Michel AttaleiatĂšs (en grec byzantin ΜÎčÏ‡Î±ÎźÎ» ΆτταλΔÎčÎŹÏ„Î·Ï‚), nĂ© vraisemblablement Ă  Attaleia en Pamphylie vers 1022, est un haut fonctionnaire et historien byzantin prospĂšre qui servit sous les empereurs Michel VII Doukas et Romain IV DiogĂšne. Il consacra une bonne partie de ses revenus Ă  la mise sur pied de diverses fondations charitables parmi lesquelles un monastĂšre Ă  Constantinople, dont la rĂšgle donne de prĂ©cieuses informations sur le climat politique, Ă©conomique et social de l’époque. Son Ɠuvre principale est l’Histoire dans laquelle il tente d’expliquer le dĂ©clin militaire de Byzance. Il mourut vers 1080.

Michel AttaleiatĂšs
Fonction
Juge
Biographie
Naissance
DĂ©cĂšs
Vers
Nom dans la langue maternelle
ΜÎčÏ‡Î±ÎźÎ» ገτταλΔÎčÎŹÏ„Î·Ï‚;
Activités
Période d'activité
XIe siĂšcle
signature de Michel AttaleiatĂšs
Signature

Biographie

Selon P. Gautier, AttaleiatĂšs serait nĂ© Ă  Attaleia de Pamphylie (aujourd’hui Antalya en Turquie) au dĂ©but des annĂ©es 1020 et serait allĂ© poursuivre ses Ă©tudes de droit Ă  Constantinople entre 1030 et 1040[1] ; d’autres auteurs comme Tsolakis et Kazhdan croient plutĂŽt qu’il serait nĂ© Ă  Constantinople[2] - [3].

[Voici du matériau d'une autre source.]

(** * Plant monitor server (app.py)

    A shallow embedding of the Flask application in [app.py]: the module-level
    globals ([state], [temp_sensor], [soil_sensor]), the start-up block that
    initialises the two sensors, and the two JSON routes [get_sensor_data]
    (GET /data) and [set_calibration] (POST /calibrate).

    Python floats are IEEE binary64 numbers and are modelled by [spec_float]
    at precision 53; Python dictionaries are finite maps keyed by strings.
    The route GET / only serves a constant HTML page and touches none of the
    globals; it is left out.  Console output ([print]) is not modelled.
    Of the page's JavaScript, [updateUI] and [fetchSensorData] are embedded
    in module [JS]. *)

From Stdlib Require Import ZArith String Ascii List Floats.SpecFloat Lia.
From stdpp Require Import base option gmap strings.

#[local] Set Warnings "-register-all,-clear-no-such-hyp".
#[local] Open Scope Z_scope.
#[local] Open Scope string_scope.

(** ** Python floats *)

Module Float64.

Definition prec : Z := 53.
Definition emax : Z := 1024.

Abbreviation float := spec_float.

(** [a + b] on floats. *)
Definition add (a b : float) : float := SFadd prec emax a b.

(** [a < b], [a > b] and [a <= b] on floats; each is [False] as soon as one
    side is NaN. *)
Definition lt (a b : float) : bool := SFltb a b.
Definition gt (a b : float) : bool :=
  match SFcompare a b with Some Gt => true | _ => false end.
Definition le (a b : float) : bool := SFleb a b.
(** * ColladaLoader: a shallow embedding of src/src/ColladaLoader.cc

    The loader reads a COLLADA document (a tinyxml2 DOM) and fills a
    [Mesh].  The embedding follows the C++ text function by function:

    - [unsigned int] values are integers in [Z] reduced modulo 2^32
      ([u32]) wherever the source converts or computes with them;
    - a dereference of a null element pointer, the construction of a
      [std::string] from a null [const char *], an unchecked vector
      access out of range and an uncaught [bad_lexical_cast] all leave the
      defined behaviour of the program: they are the [Fault]s of the
      [outcome] monad;
    - the DOM is an inductive tree; a [tinyxml2::XMLElement *] that is
      used to walk siblings is a [cursor]: the element followed by its
      later siblings, the null pointer being the empty cursor;
    - the value containers the loader writes to (Mesh, SubMesh, Skeleton,
      SkeletonNode, NodeTransform) and the ignition-math primitives are
      not part of this file of the repository; they are modelled from
      their use, each with a note. *)

From Stdlib Require Import ZArith Ascii String List Floats Uint63.
From stdpp Require Import gmap strings list.
(** [open(p, 'w')]: truncates the file that is there, or creates it in its
    directory, which must exist. *)
Definition open_w (p : string) : M unit :=
  oscall_with (OpenW p) (fun w =>
    let created := set_fs (fun m => <[p := File EmptyString]> m) w in
    match fs w !! p with
    | Some Dir => (Raise IsADirectoryError, w)
    | Some (File _) => (Ok tt, created)
    | None =>
        if blocked (fs w) p then (Raise NotADirectoryError, w)
        else match parent p with
             | Some d =>
                 if is_dir (fs w) d then (Ok tt, created)
                 else (Raise FileNotFoundError, w)
             | None => (Ok tt, created)
             end
    end).

(** [f.write(data)] on the file opened for writing at [p]. *)
Definition write (p : string) (data : string) : M unit :=
  oscall_with (Write p data) (fun w =>
    match fs w !! p with
    | Some (File c) => (Ok tt, set_fs (fun m => <[p := File (c +:+ data)]> m) w)
    | _ => (Raise (OSError 9), w)
    end).

(** [os.remove(p)]. *)
Definition os_remove (p : string) : M unit :=
  oscall_with (Remove p) (fun w =>
    match fs w !! p with
    | None => (Raise (missing_error (fs w) p), w)
    | Some Dir => (Raise IsADirectoryError, w)
    | Some (File _) => (Ok tt, set_fs (fun m => delete p m) w)
    end).

(** ** The program *)

Definition UnsupportedPlatform : exn :=
  Exception "Couldn't list mounts. Maybe you're on Windows (not implemented)".

Definition TargetNotFound : exn :=
  Exception "Couldn't find the flashed drive. Maybe it's already configured".

(** [xs[i]] *)
Definition index {A} (xs : list A) (i : nat) : M A :=
  match nth_error xs i with
  | Some x => ret x
  | None => raise IndexError
  end.

(** [[ f(x) for x in xs ]] where [f] may raise. *)
Fixpoint comprehension {A B} (f : A -> M B) (xs : list A) : M (list B) :=
  match xs with
  | [] => ret []
  | x :: rest =>
      y ← f x;
      ys ← comprehension f rest;
      ret (y :: ys)
  end.

Definition get_mounts : M (list string) :=
  (* macos *)
  try_except
    (ds ← listdir "/Volumes";
     ret (map (fun d => "/Volumes/" +:+ d) ds))
    is_FileNotFoundError
  (* linux *)
  (try_except
    (open_r "/proc/mounts";;
     lines ← readlines "/proc/mounts";
     comprehension (fun m => index (PyStr.split m) 1) lines)
    is_FileNotFoundError
  (raise UnsupportedPlatform)).

(** The [for mount in ...] loop of [find_data_mount]: the bare [except]
    catches whatever the open raises and the loop goes on; [return mount],
    which cannot raise, is the end of the guarded body here. *)
Fixpoint find_data_mount_in (mounts : list string) : M string :=
  match mounts with
  | [] => raise TargetNotFound
  | mount :: rest =>
      let flag_file := path_join mount CONFIG_FLAG in
      try_except
        (open_r flag_file;; ret mount)
        (fun _ => true)
        (find_data_mount_in rest)
  end.

Definition find_data_mount : M string :=
  mounts ← get_mounts;
  find_data_mount_in mounts.

Definition make_supplicant (country : string) (ssid pw : option string) : string :=
  "ctrl_interface=DIR=/var/run/wpa_supplicant GROUP=netdev" +:+ PyStr.nl +:+
  "update_config=1" +:+ PyStr.nl +:+
  "country=" +:+ country +:+ PyStr.nl +:+
  PyStr.nl +:+
  "network={" +:+ PyStr.nl +:+
  " ssid=" +:+ PyStr.dquote +:+ PyStr.format ssid +:+ PyStr.dquote +:+ PyStr.nl +:+
  " psk=" +:+ PyStr.dquote +:+ PyStr.format pw +:+ PyStr.dquote +:+ PyStr.nl +:+
  "}" +:+ PyStr.nl.

(** [with open(p, 'w') as f: body]; closing the file changes nothing in
    the model, the data is in the file when [write] returns. *)
Definition with_open_w {A} (p : string) (body : string -> M A) : M A :=
  open_w p;; body p.

(** [v + s] for a setting [v]: [None + s] is a [TypeError]. *)
Definition str_add (v : option string) (s : string) : M string :=
  match v with
  | Some x => ret (x +:+ s)
  | None => raise TypeError
  end.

Signature manuscrite de Michel AttaleiatĂšs
Signature de Michel AttaleiatÚs tirée d'une page manuscrite de la Diataxis.

D’origine modeste, il fit une carriĂšre comme sĂ©nateur et juge, avec un succĂšs qui lui vaut le titre de proedros (Ă  peu prĂšs « prĂ©sident », pour le SĂ©nat). Ses annĂ©es de service dans la magistrature lui permirent d’amasser une petite fortune[N 1] et de lui valoir l’attention des empereurs Michel VII Doukas (1067-1078) et Romain IV DiogĂšne (1068-1071), ce qui lui permit d'accĂ©der aux plus hauts honneurs auxquels pouvait prĂ©tendre un fonctionnaire : patrikios [patrice ou patricien] et anthypatos [proconsul].

Entre 1072 et 1074, AttaleiatĂšs compila Ă  la demande de l’empereur Michel VII un condensĂ© de l’évolution du droit romain, intitulĂ© Ponema Nomikon, basĂ© sur les basilikas[N 2].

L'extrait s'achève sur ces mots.